On World Health Day, 7 April, WHO has been urging countries to prevent and control vector-borne diseases including dengue, chikungunya, kala-azar, lymphatic filariasis and malaria. WHO says that diseases like dengue and malaria fuel a vicious cycle of poverty and have a significant impact on socioeconomic status of various communities. These diseases are still killing thousands of people in the WHO South-East Asia Region.
Forty per cent of the global population at risk of malaria lives in the WHO South-East Asia Region – home to a quarter of the world’s population. Malaria is endemic in 10 of the 11 countries in the region: Bangladesh, Bhutan, Democratic People’s Republic of Korea, India, Indonesia, Myanmar, Nepal, Sri Lanka, Thailand and Timor-Leste. Maldives is the only country in the region that has remained free of malaria since 1984. Sri Lanka made remarkable progress in controlling malaria by bringing cases down from 203,000 in 2000 to zero locally acquired malaria cases since November 2012.
The WHO Regional Director for South-East Asia Dr.
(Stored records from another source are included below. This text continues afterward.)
(** X2.  Filtering twice with the same arguments changes nothing more. *)
Theorem apply_filters_idempotent df a b ano s1 s2 s3 s4 s5 :
  apply_filters (apply_filters df a b ano s1 s2 s3 s4 s5)
    a b ano s1 s2 s3 s4 s5 =
  apply_filters df a b ano s1 s2 s3 s4 s5.
Proof.
  rewrite (apply_filters_loc df).
  rewrite (apply_filters_loc (loc _ df)), loc_loc.
  apply loc_ext. intros ir _. rewrite passes_loc. apply andb_diag.
Qed.

(** X3.  With the due-date column present, a start date after the end date
    leaves no record. *)
Theorem inverted_date_range_is_empty df a b ano s1 s2 s3 s4 s5 :
  col_in "DATA_VENCIMENTO" df = true →
  date_leb a b = false →
  rows (apply_filters df a b ano s1 s2 s3 s4 s5) = [].
Proof.
  intros Hc Hab.
  destruct (rows (apply_filters df a b ano s1 s2 s3 s4 s5)) as [|ir rs] eqn:Hr;
    [done|].
  assert (ir ∈ rows (apply_filters df a b ano s1 s2 s3 s4 s5)) as Hir.
  { rewrite Hr. by left. }
  eapply narrowed_elem_of in Hir; [|apply apply_filters_date_step].
  apply date_step_timestamp in Hir as [Hge Hle]; [|done].
  destruct (ir.2 !!! "DATA_VENCIMENTO") as [| | | |d t]; try done.
  cbn in Hge, Hle. by rewrite (date_leb_trans a d b) in Hab.
Qed.

Lemma inverted_date_range_is_empty_witness :
  rows (apply_filters sample_loaded (Date 2024 1 5) (Date 2023 1 10)
          (Str "Todos") [] [] [] [] []) = [].
Proof.
  apply inverted_date_range_is_empty; vm_compute; reflexivity.
Defined.

(** X4.  When a year is chosen and the frame has the year column, every
    record kept has that year; and choosing the missing year, which the
    selectbox offers when some due date is missing, keeps no record. *)
Theorem year_filter_keeps_the_year df a b ano s1 s2 s3 s4 s5 :
  ano ≠ Str "Todos" →
  col_in "ANO" df = true →
  (∀ ir, ir ∈ rows (apply_filters df a b ano s1 s2 s3 s4 s5) →
         ir.2 !!! "ANO" = ano) ∧
  (isna ano = true → rows (apply_filters df a b ano s1 s2 s3 s4 s5) = []).
Proof.
  intros Hano Hc.
  assert (∀ ir, ir ∈ rows (apply_filters df a b ano s1 s2 s3 s4 s5) →
                py_eq (ir.2 !!! "ANO") ano = true) as Hall.
  { intros ir Hir. rewrite apply_filters_loc in Hir.
    apply elem_of_rows_loc in Hir as [Hp _].
    unfold passes in Hp. rewrite !andb_true_iff in Hp.
    destruct Hp as [[[[[[_ Hy] _] _] _] _] _].
    rewrite Hc in Hy.
    assert (py_ne ano (Str "Todos") = true) as Hne.
    { unfold py_ne, py_eq. apply negb_true_iff.
      rewrite !andb_false_iff, bool_decide_eq_false. auto. }
    by rewrite Hne in Hy. }
  split.
  - intros ir Hir. specialize (Hall ir Hir). unfold py_eq in Hall.
    rewrite !andb_true_iff, bool_decide_eq_true in Hall. tauto.
  - intros Hna.
    destruct (rows (apply_filters df a b ano s1 s2 s3 s4 s5)) as [|ir rs];
      [done|].
    specialize (Hall ir ltac:(by left)). unfold py_eq in Hall.
    rewrite Hna, andb_false_r in Hall. done.
Qed.

Lemma year_filter_keeps_the_year_witness :
  (∀ ir, ir ∈ rows (apply_filters sample_loaded (Date 2023 1 10)
                      (Date 2024 1 5) (Num 2023) [] [] [] [] []) →
         ir.2 !!! "ANO" = Num 2023) ∧
  (isna (Num 2023) = true →
   rows (apply_filters sample_loaded (Date 2023 1 10) (Date 2024 1 5)
           (Num 2023) [] [] [] [] []) = []).
Proof.
  apply year_filter_keeps_the_year; [discriminate|vm_compute; reflexivity].
Defined.

Lemma year_filter_sample :
  (rows (apply_filters sample_loaded (Date 2023 1 10) (Date 2024 1 5)
           (Num 2023) [] [] [] [] [])).*1 = [0%nat] ∧
  rows (apply_filters sample_loaded (Date 2023 1 10) (Date 2024 1 5)
          NaN [] [] [] [] []) = [].
Proof. split; vm_compute; reflexivity. Qed.

(** * Further properties of [create_filters] *)

Lemma foldl_min_elem d ds :
  foldl (λ m x, if date_leb x m then x else m) d ds ∈ d :: ds.
Proof.
  revert d. induction ds as [|y ds IH]; intros d; cbn [foldl].
  - by left.
  - destruct (date_leb y d).
    + right. apply IH.
    + specialize (IH d). apply elem_of_cons in IH as [->|IH].
      * by left.
      * by do 2 right.
Qed.

Lemma foldl_max_elem d ds :
  foldl (λ m x, if date_leb m x then x else m) d ds ∈ d :: ds.
Proof.
  revert d. induction ds as [|y ds IH]; intros d; cbn [foldl].
  - by left.
  - destruct (date_leb d y).
    + right. apply IH.
    + specialize (IH d). apply elem_of_cons in IH as [->|IH].
      * by left.
      * by do 2 right.
Qed.

(** X5.  On a non-empty frame with the due-date column, the default
    bounds of the two date inputs are due dates of records, the start is
    not after the end, and every due date lies between them. *)
Theorem default_date_bounds today df a b :
  col_in "DATA_VENCIMENTO" df = true →
  empty df = false →
  min_date df = Some a →
  max_date today df = Some b →
  a ∈ vencimentos df ∧ b ∈ vencimentos df ∧ date_leb a b = true ∧
  ∀ d, d ∈ vencimentos df → date_leb a d = true ∧ date_leb d b = true.
Proof.
  intros Hc He Ha Hb.
  pose proof (min_max_date_spans today df a b Hc Ha Hb) as Hs.
  unfold min_date, max_date in Ha, Hb. rewrite Hc, He in Ha, Hb.
  cbn [andb negb] in Ha, Hb.
  destruct (vencimentos df) as [|d ds] eqn:Hv; [done|].
  injection Ha as <-. injection Hb as <-.
  assert (foldl (λ m x, if date_leb x m then x else m) d ds ∈ vencimentos df)
    as Hmin by (rewrite Hv; apply foldl_min_elem).
  assert (foldl (λ m x, if date_leb m x then x else m) d ds ∈ vencimentos df)
    as Hmax by (rewrite Hv; apply foldl_max_elem).
  rewrite <-Hv. repeat split; try done.
  - by apply (Hs _ Hmin).
  - by apply Hs.
  - by apply Hs.
Qed.

Lemma default_date_bounds_witness :
  Date 2023 1 10 ∈ vencimentos sample_loaded ∧
  Date 2024 1 5 ∈ vencimentos sample_loaded ∧
  date_leb (Date 2023 1 10) (Date 2024 1 5) = true ∧
  ∀ d, d ∈ vencimentos sample_loaded →
       date_leb (Date 2023 1 10) d = true ∧ date_leb d (Date 2024 1 5) = true.
Proof.
  apply (default_date_bounds (Date 2026 11 3) sample_loaded);
    vm_compute; reflexivity.
Defined.

(** * Further properties of the loader *)

(** X6.  In every frame [load_data] returns, each amount is a number, and
    each due date is a timestamp or [NaT]: the columns have the dtypes the
    filter engine and the aggregates rely on. *)
Theorem loaded_frame_dtypes
    (parse_datetime : list cell → string → option (date * Z))
    (epoch_datetime : list cell → Z → option (date * Z))
    (parse_numeric : string → option Z) (read : result DataFrame) :
  Forall (λ ir, ∃ z, ir.2 !!! "VALOR" = Num z)
    (rows (load_data parse_datetime epoch_datetime parse_numeric read).1) ∧
  if col_in "DATA_VENCIMENTO"
       (load_data parse_datetime epoch_datetime parse_numeric read).1
  then Forall (λ ir, ir.2 !!! "DATA_VENCIMENTO" = NaT ∨
                     is_timestamp (ir.2 !!! "DATA_VENCIMENTO") = true)
         (rows (load_data parse_datetime epoch_datetime parse_numeric read).1)
  else True.
Proof.
  destruct (load_data_dtypes parse_datetime epoch_datetime parse_numeric read)
    as [Hv Hd].
  split; [exact Hv|].
  destruct (col_in _ _); [by apply Hd|done].
Qed.

Section LoaderColumns.

Variable parse_datetime : list cell → string → option (date * Z).
Variable epoch_datetime : list cell → Z → option (date * Z).
Variable parse_numeric : string → option Z.

Lemma columns_parsed_dates df :
  columns (parsed_dates parse_datetime epoch_datetime df) = columns df.
Proof.
  unfold parsed_dates, date_columns. rewrite !fold_left_cons. cbn [fold_left].
  assert (∀ col cs d,
            columns (if col_in col d
                     then setitem col (λ r, to_datetime parse_datetime
                                          epoch_datetime cs (r !!! col)) d
                     else d) = columns d) as Hstep.
  { intros col cs d. destruct (col_in col d) eqn:Hc; [|done].
    by apply columns_setitem_present. }
  by rewrite !Hstep.
Qed.

Lemma columns_derive_fields df :
  columns (derive_fields df) =
  if col_in "DATA_VENCIMENTO" df
  then foldl add_label (columns df) derived_labels
  else columns df.
Proof. unfold derive_fields. by destruct (col_in "DATA_VENCIMENTO" df). Qed.

Lemma columns_coerce_valor df :
  columns (coerce_valor parse_numeric df) = columns df.
Proof.
  unfold coerce_valor. destruct (col_in "VALOR" df) eqn:Hc; [|done].
  rewrite columns_setitem. apply add_label_present.
  by apply bool_decide_eq_true in Hc.
Qed.

Lemma columns_prepared sheet :
  columns (prepared parse_datetime epoch_datetime parse_numeric sheet) =
  if bool_decide ("DATA_VENCIMENTO" ∈ canonical <$> columns sheet)
  then foldl add_label (canonical <$> columns sheet) derived_labels
  else canonical <$> columns sheet.
Proof.
  unfold prepared.
  rewrite columns_coerce_valor, columns_derive_fields.
  unfold col_in. by rewrite columns_parsed_dates, columns_rename_columns.
Qed.

End LoaderColumns.

(** X7.  When the sheet has the amount column, and no date column under
    two headers, the columns of the loaded frame are the headers of the
    sheet, in order, each known header variant under its canonical name and
    every other header unchanged, followed, when there is a due-date
    column, by those derived labels that are not headers already. *)
Theorem loaded_frame_columns
    (parse_datetime : list cell → string → option (date * Z))
    (epoch_datetime : list cell → Z → option (date * Z))
    (parse_numeric : string → option Z) (sheet : DataFrame) :
  col_in "VALOR" sheet = true →
  date_headers_distinct sheet = true →
  columns (load_data parse_datetime epoch_datetime parse_numeric (Ok sheet)).1 =
  if bool_decide ("DATA_VENCIMENTO" ∈ canonical <$> columns sheet)
  then foldl add_label (canonical <$> columns sheet) derived_labels
  else canonical <$> columns sheet.
Proof.
  intros Hc Hd. rewrite load_data_fst_ok by done. cbn [fst].
  rewrite columns_loc. apply columns_prepared.
Qed.

Lemma loaded_frame_columns_witness :
  columns (load_data sample_parse_datetime sample_epoch_datetime
             sample_parse_numeric (Ok sample_sheet)).1 =
  if bool_decide ("DATA_VENCIMENTO" ∈ canonical <$> columns sample_sheet)
  then foldl add_label (canonical <$> columns sample_sheet) derived_labels
  else canonical <$> columns sample_sheet.
Proof.
  apply (loaded_frame_columns sample_parse_datetime sample_epoch_datetime
           sample_parse_numeric sample_sheet).
  - vm_compute. reflexivity.
  - vm_compute. reflexivity.
Defined.

Lemma canonical_examples :
  canonical "DATA EMISSIO" = "DATA_EMISSAO" ∧
  canonical "N.CONTA TAREFA" = "CONTA_TAREFA" ∧
  canonical "VALOR" = "VALOR" ∧
  canonical "CATEGORIA" = "CATEGORIA" ∧
  canonical "OBSERVACAO" = "OBSERVACAO".
Proof. repeat split; vm_compute; reflexivity. Qed.

(** X18.  A sheet that has a date column under two headers, a header
    variant and its canonical name, does not load: after the renaming the
    label stands over two columns, [pd.to_datetime] raises, and
    [load_data] returns the empty frame and shows the error with the
    remediation hints. *)
Theorem load_data_date_header_twice
    (parse_datetime : list cell → string → option (date * Z))
    (epoch_datetime : list cell → Z → option (date * Z))
    (parse_numeric : string → option Z) (sheet : DataFrame) :
  date_headers_distinct sheet = false →
  ∃ msg,
    load_data parse_datetime epoch_datetime parse_numeric (Ok sheet) =
    (empty_frame,
     [st_error ("Erro ao carregar dados: " +:+ msg); st_info verifique]).
Proof.
  intros Hd. unfold load_data. rewrite load_data_try_clash by done.
  by eexists.
Qed.

Lemma load_data_date_header_twice_witness :
  date_headers_distinct sheet_with_two_due_headers = false ∧
  ∃ msg,
    load_data sample_parse_datetime sample_epoch_datetime sample_parse_numeric
      (Ok sheet_with_two_due_headers) =
    (empty_frame,
     [st_error ("Erro ao carregar dados: " +:+ msg); st_info verifique]).
Proof.
  split; [by vm_compute|].
  apply (load_data_date_header_twice sample_parse_datetime
           sample_epoch_datetime sample_parse_numeric
           sheet_with_two_due_headers).
  by vm_compute.
Defined.

(** * Further properties of the aggregates *)

Section AggregateProperties.

Context {F : Float64}.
Poonam Khetrapal Singh said, ‘These are deadly but preventable diseases. The solution lies in a united and sustained effort from all of us. Ministries of health alone cannot control these diseases. Their control and prevention needs committed engagement from all sectors, strong political will and active community participation.’
Vector-borne diseases account for 17% of the estimated global burden of all infectious diseases. Dengue is now the world’s fastest growing vector-borne disease, with a 30-fold increase in disease incidence over the past 50 years.
Lymphatic filariasis, another mosquito-borne disease, is linked to poverty and creates disfiguring and social stigma. The South East Region still has 60 million infected people while 875 million people are at risk of infection.